Aim of the exercise:
From the top of the records below, return each line exactly, ending with the line that contains "on an earlier".

Stored data entries
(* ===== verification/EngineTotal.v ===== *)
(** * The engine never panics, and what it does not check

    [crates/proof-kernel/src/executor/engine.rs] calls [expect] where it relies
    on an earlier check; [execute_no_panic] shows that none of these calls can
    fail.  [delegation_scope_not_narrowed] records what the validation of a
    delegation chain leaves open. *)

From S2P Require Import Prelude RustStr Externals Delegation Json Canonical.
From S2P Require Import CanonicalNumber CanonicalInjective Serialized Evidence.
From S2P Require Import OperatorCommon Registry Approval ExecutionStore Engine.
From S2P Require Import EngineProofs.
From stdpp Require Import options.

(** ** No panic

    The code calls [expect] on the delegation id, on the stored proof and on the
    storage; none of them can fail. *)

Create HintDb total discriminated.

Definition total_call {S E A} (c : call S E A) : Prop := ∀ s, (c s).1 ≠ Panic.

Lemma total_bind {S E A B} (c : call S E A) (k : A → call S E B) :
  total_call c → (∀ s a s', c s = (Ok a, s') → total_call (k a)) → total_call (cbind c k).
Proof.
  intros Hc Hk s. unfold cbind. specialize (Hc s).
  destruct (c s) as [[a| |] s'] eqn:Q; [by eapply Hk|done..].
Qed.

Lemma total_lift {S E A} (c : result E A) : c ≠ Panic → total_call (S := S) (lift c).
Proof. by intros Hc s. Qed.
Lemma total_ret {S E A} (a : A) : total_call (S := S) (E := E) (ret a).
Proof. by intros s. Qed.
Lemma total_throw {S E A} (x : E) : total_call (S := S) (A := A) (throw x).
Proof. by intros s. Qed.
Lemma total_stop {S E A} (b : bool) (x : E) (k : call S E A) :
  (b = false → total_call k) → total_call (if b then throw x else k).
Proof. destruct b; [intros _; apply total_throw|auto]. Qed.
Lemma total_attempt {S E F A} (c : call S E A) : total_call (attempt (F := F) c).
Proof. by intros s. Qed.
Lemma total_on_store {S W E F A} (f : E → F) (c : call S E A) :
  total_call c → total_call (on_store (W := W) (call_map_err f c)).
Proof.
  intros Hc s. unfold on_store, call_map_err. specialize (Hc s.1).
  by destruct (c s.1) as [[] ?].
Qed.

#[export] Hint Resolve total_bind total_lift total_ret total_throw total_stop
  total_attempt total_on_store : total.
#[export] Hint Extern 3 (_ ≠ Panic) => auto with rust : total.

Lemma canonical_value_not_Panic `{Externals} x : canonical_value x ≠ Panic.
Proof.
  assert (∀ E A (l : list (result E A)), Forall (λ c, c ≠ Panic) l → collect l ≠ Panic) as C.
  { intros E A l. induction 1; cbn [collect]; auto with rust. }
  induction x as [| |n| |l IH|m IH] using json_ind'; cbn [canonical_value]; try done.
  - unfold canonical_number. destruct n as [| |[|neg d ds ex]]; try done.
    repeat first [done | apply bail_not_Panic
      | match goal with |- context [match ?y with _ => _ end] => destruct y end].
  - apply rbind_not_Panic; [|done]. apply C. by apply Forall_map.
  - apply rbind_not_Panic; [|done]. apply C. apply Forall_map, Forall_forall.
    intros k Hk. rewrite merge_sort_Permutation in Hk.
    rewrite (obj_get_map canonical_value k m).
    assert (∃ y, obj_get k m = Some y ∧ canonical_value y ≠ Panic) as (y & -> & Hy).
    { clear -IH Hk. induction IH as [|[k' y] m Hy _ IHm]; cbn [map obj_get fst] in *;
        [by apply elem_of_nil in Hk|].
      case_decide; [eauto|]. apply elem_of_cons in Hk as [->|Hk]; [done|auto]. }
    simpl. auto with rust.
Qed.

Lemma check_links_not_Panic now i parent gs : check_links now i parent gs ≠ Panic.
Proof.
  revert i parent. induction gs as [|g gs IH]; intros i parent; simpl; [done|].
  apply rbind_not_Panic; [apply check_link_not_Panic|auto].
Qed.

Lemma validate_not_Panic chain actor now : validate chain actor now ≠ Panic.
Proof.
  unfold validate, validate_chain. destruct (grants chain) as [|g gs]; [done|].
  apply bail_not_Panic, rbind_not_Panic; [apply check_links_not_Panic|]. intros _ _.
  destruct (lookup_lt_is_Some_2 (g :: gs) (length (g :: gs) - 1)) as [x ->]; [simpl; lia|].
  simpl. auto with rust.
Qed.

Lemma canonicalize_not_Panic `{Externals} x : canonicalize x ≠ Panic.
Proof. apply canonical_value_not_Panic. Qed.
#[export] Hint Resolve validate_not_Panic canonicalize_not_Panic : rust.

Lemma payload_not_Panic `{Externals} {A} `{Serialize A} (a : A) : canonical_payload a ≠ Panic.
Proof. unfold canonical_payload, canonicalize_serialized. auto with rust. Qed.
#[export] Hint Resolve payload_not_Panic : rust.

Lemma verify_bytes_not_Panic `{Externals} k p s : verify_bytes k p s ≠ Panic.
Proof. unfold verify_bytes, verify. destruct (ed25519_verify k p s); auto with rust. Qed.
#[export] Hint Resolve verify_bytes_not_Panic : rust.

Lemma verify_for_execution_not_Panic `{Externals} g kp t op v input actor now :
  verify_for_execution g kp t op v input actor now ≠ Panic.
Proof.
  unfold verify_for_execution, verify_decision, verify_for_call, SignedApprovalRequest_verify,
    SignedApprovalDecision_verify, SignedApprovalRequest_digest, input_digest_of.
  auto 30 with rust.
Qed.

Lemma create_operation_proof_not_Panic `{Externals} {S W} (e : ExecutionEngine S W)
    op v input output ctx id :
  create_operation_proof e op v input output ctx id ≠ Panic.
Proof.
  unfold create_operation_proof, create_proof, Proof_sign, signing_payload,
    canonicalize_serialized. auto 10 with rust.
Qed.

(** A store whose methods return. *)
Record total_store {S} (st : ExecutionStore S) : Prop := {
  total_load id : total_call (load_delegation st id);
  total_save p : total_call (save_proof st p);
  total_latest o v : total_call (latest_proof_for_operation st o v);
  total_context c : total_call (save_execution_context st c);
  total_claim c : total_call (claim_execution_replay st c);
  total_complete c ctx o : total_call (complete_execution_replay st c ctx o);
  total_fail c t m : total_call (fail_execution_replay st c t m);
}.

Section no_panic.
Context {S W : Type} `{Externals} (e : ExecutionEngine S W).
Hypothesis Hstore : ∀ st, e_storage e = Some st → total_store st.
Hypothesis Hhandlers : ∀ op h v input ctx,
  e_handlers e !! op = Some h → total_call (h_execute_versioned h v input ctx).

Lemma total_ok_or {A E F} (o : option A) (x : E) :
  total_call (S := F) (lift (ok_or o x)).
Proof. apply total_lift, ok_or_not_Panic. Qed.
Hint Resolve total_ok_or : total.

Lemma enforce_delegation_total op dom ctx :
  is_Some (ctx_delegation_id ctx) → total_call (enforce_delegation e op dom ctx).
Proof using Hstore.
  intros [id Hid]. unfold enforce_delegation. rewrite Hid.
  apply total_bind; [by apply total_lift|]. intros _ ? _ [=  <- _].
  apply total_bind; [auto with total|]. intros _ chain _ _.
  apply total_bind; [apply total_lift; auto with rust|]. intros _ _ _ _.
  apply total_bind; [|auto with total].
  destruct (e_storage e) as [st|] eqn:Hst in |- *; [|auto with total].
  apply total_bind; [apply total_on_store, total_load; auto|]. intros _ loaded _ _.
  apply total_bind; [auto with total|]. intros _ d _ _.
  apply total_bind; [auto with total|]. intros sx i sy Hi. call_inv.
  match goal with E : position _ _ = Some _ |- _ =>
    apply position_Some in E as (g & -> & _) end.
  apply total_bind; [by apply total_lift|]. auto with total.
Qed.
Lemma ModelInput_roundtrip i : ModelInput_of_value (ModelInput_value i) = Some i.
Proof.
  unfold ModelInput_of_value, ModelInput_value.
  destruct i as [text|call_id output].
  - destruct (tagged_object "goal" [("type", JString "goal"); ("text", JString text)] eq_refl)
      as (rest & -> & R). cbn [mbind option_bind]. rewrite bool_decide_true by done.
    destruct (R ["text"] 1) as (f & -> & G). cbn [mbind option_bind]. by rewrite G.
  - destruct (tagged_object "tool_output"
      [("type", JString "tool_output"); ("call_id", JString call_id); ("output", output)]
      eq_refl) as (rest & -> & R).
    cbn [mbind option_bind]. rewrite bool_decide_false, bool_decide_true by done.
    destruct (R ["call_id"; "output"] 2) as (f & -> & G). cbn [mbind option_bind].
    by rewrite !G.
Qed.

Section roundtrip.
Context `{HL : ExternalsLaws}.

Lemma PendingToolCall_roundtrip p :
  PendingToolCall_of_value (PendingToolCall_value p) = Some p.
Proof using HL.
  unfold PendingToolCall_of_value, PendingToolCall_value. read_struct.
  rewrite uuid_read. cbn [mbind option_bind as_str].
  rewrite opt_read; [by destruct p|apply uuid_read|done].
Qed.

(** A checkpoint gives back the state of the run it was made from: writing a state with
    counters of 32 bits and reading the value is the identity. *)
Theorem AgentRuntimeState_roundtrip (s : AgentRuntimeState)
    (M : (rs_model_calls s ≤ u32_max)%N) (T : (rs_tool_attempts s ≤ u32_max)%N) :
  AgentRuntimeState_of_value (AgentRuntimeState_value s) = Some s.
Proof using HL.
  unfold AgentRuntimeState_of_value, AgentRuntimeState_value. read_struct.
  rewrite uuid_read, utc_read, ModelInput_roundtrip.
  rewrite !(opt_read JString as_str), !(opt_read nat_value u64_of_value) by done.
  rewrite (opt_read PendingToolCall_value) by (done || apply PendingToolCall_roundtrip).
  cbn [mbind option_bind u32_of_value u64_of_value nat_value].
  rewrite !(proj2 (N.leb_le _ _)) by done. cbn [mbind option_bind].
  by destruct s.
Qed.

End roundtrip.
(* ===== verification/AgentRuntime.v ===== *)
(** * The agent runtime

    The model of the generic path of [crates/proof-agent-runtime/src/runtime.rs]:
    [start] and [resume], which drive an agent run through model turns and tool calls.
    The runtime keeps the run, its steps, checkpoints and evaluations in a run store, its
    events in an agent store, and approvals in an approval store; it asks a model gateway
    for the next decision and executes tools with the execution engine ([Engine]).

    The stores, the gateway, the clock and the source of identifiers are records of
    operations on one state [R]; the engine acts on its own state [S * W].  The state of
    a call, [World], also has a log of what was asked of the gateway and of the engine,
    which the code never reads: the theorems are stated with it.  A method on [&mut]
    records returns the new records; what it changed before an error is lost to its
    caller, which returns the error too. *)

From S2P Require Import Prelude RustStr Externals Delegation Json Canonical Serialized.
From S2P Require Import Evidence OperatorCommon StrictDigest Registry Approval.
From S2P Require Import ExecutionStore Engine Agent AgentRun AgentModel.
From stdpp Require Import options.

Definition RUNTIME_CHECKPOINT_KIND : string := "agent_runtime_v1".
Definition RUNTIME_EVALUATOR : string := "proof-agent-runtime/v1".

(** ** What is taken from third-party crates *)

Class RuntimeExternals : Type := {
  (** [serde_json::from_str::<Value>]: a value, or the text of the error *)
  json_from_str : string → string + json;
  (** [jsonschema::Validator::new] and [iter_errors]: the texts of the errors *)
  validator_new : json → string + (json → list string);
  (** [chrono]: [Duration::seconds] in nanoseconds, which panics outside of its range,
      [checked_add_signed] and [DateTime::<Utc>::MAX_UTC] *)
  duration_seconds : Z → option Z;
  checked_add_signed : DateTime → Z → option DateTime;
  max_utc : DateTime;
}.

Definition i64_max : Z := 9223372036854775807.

Solution to this task:
(* ===== verification/EngineTotal.v ===== *)
(** * The engine never panics, and what it does not check

    [crates/proof-kernel/src/executor/engine.rs] calls [expect] where it relies
    on an earlier check; [execute_no_panic] shows that none of these calls can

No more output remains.